5 Basic Ways to Manage Anxiety At Home
[originally published June 13 2020]
Many of us are back at work in this stage of the quarantine. However, it is still unlikely that we can go out to downtown areas, stores, cafes, and bars safely. The virus is still just as infectious as it was in May - so there's a good chance we will all still be at home most of the time until things start getting significantly better.
Anxiety often creeps in when we spend a lot of time in the same place. Of course, a global pandemic often creates much anxiety on its own. I have been experiencing massive amounts of anxiety during the stay-at-home order and even now as it has been lifted. Some days, I just don't know what to do! If you are looking for new or different ways to help manage anxiety, please keep reading! I hope you'll find that something appeals to you on this list - and I hope it helps you!
Just Lie Down
Honestly, this is one of my favorite anxiety-management techniques! When my anxiety gets really bad, I'll lie down on my back, flat on the floor, and just focus on my breathing. I'll close my eyes and focus on the sounds from outside my window or from inside my house. I try to keep it as quiet and serene as possible. Turn off the lights, focus on the soft sensations around you, and avoid triggering excess stimuli. This technique has even helped me prevent self-harming in the past.

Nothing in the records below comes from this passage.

(** X13.  The address endpoints take [address] and their filters
    positionally and collect [params] through [**kwargs]: one positional
    argument more than the signature names raises [TypeError] (too many
    positional arguments) and issues no request. *)
Theorem address_endpoints_too_many_positional
    (cs : pyval -> string) (self : SubpathClient.t)
    (a b c d e : pyval) (rest : list pyval) (kwargs : dict)
    (net : transport) (log : list Request) :
  AddressesClient.get_transactions cs self (a :: b :: c :: rest) kwargs net log
    = (Raised (TypeError (TooManyPositional (3 + length rest))), log) /\
  AddressesClient.get_internal_transactions cs self (a :: b :: c :: rest)
    kwargs net log
    = (Raised (TypeError (TooManyPositional (3 + length rest))), log) /\
  AddressesClient.get_tokens cs self (a :: b :: c :: rest) kwargs net log
    = (Raised (TypeError (TooManyPositional (3 + length rest))), log) /\
  AddressesClient.get_token_transfers cs self (a :: b :: c :: d :: e :: rest)
    kwargs net log
    = (Raised (TypeError (TooManyPositional (5 + length rest))), log).
Proof.
  repeat match goal with |- _ /\ _ => split end; reflexivity.
Qed.

(** ** The cursor of the last page *)

(** X14.  [get_blocks] and [TokensClient.get_tokens] replace a falsy seed
    by the empty dictionary ([params or {}]): a call given
    [next_page_params=None], the cursor a last page returns, behaves in
    every respect like the call without the keyword, that is, it asks for
    the first page again. *)
Theorem none_cursor_restarts_from_first_page
    (self : SubpathClient.t) (args : list pyval)
    (net : transport) (log : list Request) :
  BlocksClient.get_blocks self args [("next_page_params", VNone)] net log
    = BlocksClient.get_blocks self args [] net log /\
  TokensClient.get_tokens self args [("next_page_params", VNone)] net log
    = TokensClient.get_tokens self args [] net log.
Proof.
  split.
  - destruct args as [|a [|b rest]]; reflexivity.
  - destruct args as [|a [|b [|c rest]]]; reflexivity.
Qed.

(** ** At most one request, and the handler's errors as they are *)

Ltac pure_cont :=
  let a := fresh "a" in let net := fresh "net" in let log := fresh "log" in
  intros a net log; try destruct a as [? ?]; unfold bind, lift, ret;
  repeat match goal with
         | |- context [match ?x with _ => _ end] => destruct x; simpl
         end;
  reflexivity.

Lemma amo_lift_bind {A B} (x : outcome A) (f : A -> M B) :
  (forall a, at_most_one_request (f a)) -> at_most_one_request (bind (lift x) f).
Proof.
  intros Hf net log. unfold bind, lift.
  destruct x as [a|e]; simpl; [apply Hf|left; reflexivity].
Qed.

Lemma amo_bind_pure {A B} (m : M A) (f : A -> M B) :
  at_most_one_request m -> pure_step f -> at_most_one_request (bind m f).
Proof.
  intros Hm Hf net log. rewrite snd_bind_pure by exact Hf. apply Hm.
Qed.

Lemma amo_subpath_get self path params :
  at_most_one_request (SubpathClient.get self path params).
Proof. intros net log. right. eexists. apply subpath_get_log. Qed.

Lemma amo_get_then {A} self path params (g : pyval -> outcome A) :
  at_most_one_request (response <- SubpathClient.get self path params ;;
                       lift (g response)).
Proof. intros net log. right. eexists. apply one_request_get_then. Qed.

Lemma amo_prepare_get_page self (pre : outcome pyval) path :
  at_most_one_request (params <- lift pre ;;
                       response <- SubpathClient.get self path params ;;
                       lift (page_of response)).
Proof. apply amo_lift_bind. intros params. apply amo_get_then. Qed.

Lemma amo_paginated func self args kwargs :
  (forall fr, at_most_one_request (func_body func self fr)) ->
  at_most_one_request (Utils.paginated func self args kwargs).
Proof.
  intros H. unfold Utils.paginated.
  apply amo_bind_pure; [|apply pure_step_finish].
  unfold call. apply amo_lift_bind. exact H.
Qed.

Lemma amo_address_txns_body cs endpoint self fr :
  at_most_one_request (AddressesClient.address_txns_body cs endpoint self fr).
Proof.
  unfold AddressesClient.address_txns_body.
  apply amo_bind_pure; [|pure_cont].
  unfold AddressesClient._get_address_txns.
  apply amo_lift_bind. intros p.
  apply amo_bind_pure; [apply amo_subpath_get|pure_cont].
Qed.

(** X15.  Every decorated endpoint method of the client (the eight that
    validate, the fourteen page endpoints and [search]) issues at most one
    request per call and leaves the earlier log in place: no call retries
    or fans out. *)
Theorem endpoints_issue_at_most_one_request
    (cs : pyval -> string) (client : Client.t) (e : endpoint)
    (args : list pyval) (kwargs : dict) :
  at_most_one_request (invoke_endpoint cs client e args kwargs).
Proof.
  destruct e as [m|e|]; simpl.
  - destruct m; simpl; apply amo_paginated; intros fr;
      try apply amo_prepare_get_page; try apply amo_address_txns_body.
  - unfold invoke_page. apply amo_paginated. intros fr.
    destruct e; apply amo_get_then.
  - apply amo_paginated. intros fr. apply amo_prepare_get_page.
Qed.

Lemma fst_bind_raised {A B} (m : M A) (f : A -> M B) net log e :
  fst (m net log) = Raised e -> fst (bind m f net log) = Raised e.
Proof.
  unfold bind. destruct (m net log) as [[a|e'] log']; simpl;
    [discriminate|]. intros H. injection H as ->. reflexivity.
Qed.

Lemma lor_lift_bind {A B} net e (x : outcome A) (f : A -> M B) :
  (forall a, local_or_raises net e (f a)) ->
  local_or_raises net e (bind (lift x) f).
Proof.
  intros Hf log. unfold bind, lift.
  destruct x as [a|e']; simpl; [apply Hf|left; reflexivity].
Qed.

Lemma lor_bind_pure {A B} net e (m : M A) (f : A -> M B) :
  local_or_raises net e m -> pure_step f -> local_or_raises net e (bind m f).
Proof.
  intros Hm Hf log. destruct (Hm log) as [H|H].
  - left. rewrite snd_bind_pure by exact Hf. exact H.
  - right. apply fst_bind_raised, H.
Qed.

Lemma lor_subpath_get_then {A} net e self path params (f : pyval -> M A) :
  every_get_raises net e ->
  local_or_raises net e (bind (SubpathClient.get self path params) f).
Proof.
  intros H log. right. apply fst_bind_raised.
  unfold SubpathClient.get. apply fst_bind_raised. apply H.
Qed.

Lemma lor_prepare_get_page net e self (pre : outcome pyval) path :
  every_get_raises net e ->
  local_or_raises net e (params <- lift pre ;;
                         response <- SubpathClient.get self path params ;;
                         lift (page_of response)).
Proof.
  intros H. apply lor_lift_bind. intros params. apply lor_subpath_get_then, H.
Qed.

Lemma lor_paginated net e func self args kwargs :
  (forall fr, local_or_raises net e (func_body func self fr)) ->
  local_or_raises net e (Utils.paginated func self args kwargs).
Proof.
  intros H. unfold Utils.paginated.
  apply lor_bind_pure; [|apply pure_step_finish].
  unfold call. apply lor_lift_bind. exact H.
Qed.
(** * Probability distributions of a function of a random variable

    A shallow embedding of the two scripts of the repository:

    - [VariantA]: [Maths_assignment/Assignment 1_Group C.py], which validates
      its parameters, rejects negative values and delegates the probabilities
      to [scipy.stats];
    - [VariantB]: [modified_for_negative_removal.py], which strips the negative
      values and computes the four formulas by hand.

    Numbers.  The values of [vals] are integers, modelled as [Z]; a parameter
    is a Python [int] or a Python [float] ([num]), and the arithmetic on them
    is Python's: exact on two [int]s, on floats as soon as one operand is a
    float.  A float ([double]) is a finite number, an infinity or NaN.  The finite
    floats are taken in exact arithmetic, as rationals of [Q] compared with
    [Qeq] ([==]): the rounding of each result to the nearest double, underflow
    and the sign of zero are outside the model.  The range of the doubles is
    inside it: a result too large for a double becomes an infinity or raises
    [OverflowError], as the operation does in Python.

    Exceptions.  A function that can raise returns a [result]; the text of a
    [ValueError] is kept, since it is all that tells the error kinds apart.

    Output.  [print] is modelled by the list of the lines printed, in order. *)

From Stdlib Require Import ZArith QArith Qabs Qpower Qround Qfield Lqa Lia String Ascii.
From Stdlib Require Import DecimalString.
From stdpp Require Import base list gmap strings.

Local Open Scope Z_scope.
(** C9, amended: when the loader returns, a frame was built for every file
    of the list, and in that frame, as in every frame of the dict returned,
    the rows carry the file names of the rows read, in order, and the path
    of a row is the bucket prefix followed by the row's own file name when
    that is a string ([report.pdf] becomes [damg7374-a1-store/report.pdf]),
    and null when the file name is empty. *)
Theorem C9_file_path (file_list : list (string * list RawRecord))
  (t : list event) (dfs : datasets) :
  load_datasets_from_filesystem file_list = (t, Ok dfs) ->
  (forall file rows, In (file, rows) file_list ->
     exists t' df,
       clean_dataset rows = (t', Ok df)
       /\ map Flat.file_name df = map file_name rows
       /\ forall row, In row df ->
            path_rewritten (Flat.file_name row) (Flat.file_path row))
  /\ (forall file df, In (file, df) dfs ->
        exists rows,
          In (file, rows) file_list
          /\ map Flat.file_name df = map file_name rows
          /\ forall row, In row df ->
               path_rewritten (Flat.file_name row) (Flat.file_path row)).
Proof.
  unfold load_datasets_from_filesystem.
  destruct (List.length file_list =? 0)%nat; [discriminate|].
  intros H. split.
  - intros file rows Hin.
    destruct (load_loop_cleans _ _ H _ _ Hin) as (t' & df & E).
    exists t', df. split; [exact E|].
    pose proof (clean_dataset_frame _ E) as Hf.
    split; [exact (proj1 Hf)|]. now apply (clean_frame_paths Hf).
  - intros file df Hin.
    destruct (load_loop_frames _ _ H _ _ Hin) as [[]|(rows & Hr & Hf)].
    exists rows. split; [assumption|].
    split; [exact (proj1 Hf)|]. now apply (clean_frame_paths Hf).
Qed.

Lemma C9_file_path_witness :
  (forall file rows,
      In (file, rows)
         [("validation_all.csv",
           [row_of (JString "report.pdf") C4_input; row_of JNull C4_input])] ->
      exists t' df,
        clean_dataset rows = (t', Ok df)
        /\ map Flat.file_name df = map file_name rows
        /\ forall row, In row df ->
             path_rewritten (Flat.file_name row) (Flat.file_path row))
  /\ (forall file df,
        In (file, df)
           [("validation_all.csv",
             [flattened (row_of (JString "report.pdf") C4_input) C4_record
                None (JString "damg7374-a1-store/report.pdf");
              flattened (row_of JNull C4_input) C4_record None JNull])] ->
        exists rows,
          In (file, rows)
             [("validation_all.csv",
               [row_of (JString "report.pdf") C4_input;
                row_of JNull C4_input])]
          /\ map Flat.file_name df = map file_name rows
          /\ forall row, In row df ->
               path_rewritten (Flat.file_name row) (Flat.file_path row)).
Proof.
  eapply (@C9_file_path
            [("validation_all.csv",
              [row_of (JString "report.pdf") C4_input;
               row_of JNull C4_input])]).
  vm_compute. reflexivity.
Defined.

(** ** C10: Tier 1 exchanges the quotes *)

Lemma swap_quote_involutive (c : ascii) : swap_quote (swap_quote c) = c.
Proof.
  unfold swap_quote.
  destruct (Ascii.eqb_spec c dq) as [->|]; [reflexivity|].
  destruct (Ascii.eqb_spec c sq) as [->|]; [reflexivity|].
  destruct (Ascii.eqb_spec c dq); [tauto|].
  now destruct (Ascii.eqb_spec c sq).
Qed.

I love drawing - even if it's just a scribble! If you like drawing and are good at it, this is honestly a perfect way to relieve stress. If you're not good at drawing - try choosing colors that represent how you feel and scribble your emotions across a page. If you don't have all the colors you need, I recommend downloading a sketchbook app if you have a smartphone! A free one that I use to illustrate and doodle is Autodesk Sketchbook. There are many more too, so choose the one that works best for you.
Also, coloring books are still underrated in my opinion.
Push Up Against a Wall
Don't punch the wall, just push. Don't lift your hands or arms from the wall until they feel tired. Pretend like you're about to push the wall over. This helps relieve tension. Visualize your anxiety leaving your body through your arms and into the wall. Push all of your anxiety into the wall. The wall will stand tall (even with all your anxiety) so you can always resume pushing it later. It's always a good idea to 'transfer' your anxiety into inanimate objects, furniture, and structures. I'm pretty sure those things don't even feel anxiety - so give them all you got!
Let it out. Let it out aloud or into a pillow. Don't forget to grab some tissues!
Journal Some Gibberish
I have cohesive journal entries that actually make sense. I also have filled entire pages with repeating words or phrases that described my emotions. You can doodle and write these words and phrases down together to create a complete visualization of your feelings. Sometimes writing gibberish can relieve all the different thoughts spiraling in your head, and other times it can help streamline anxious thoughts.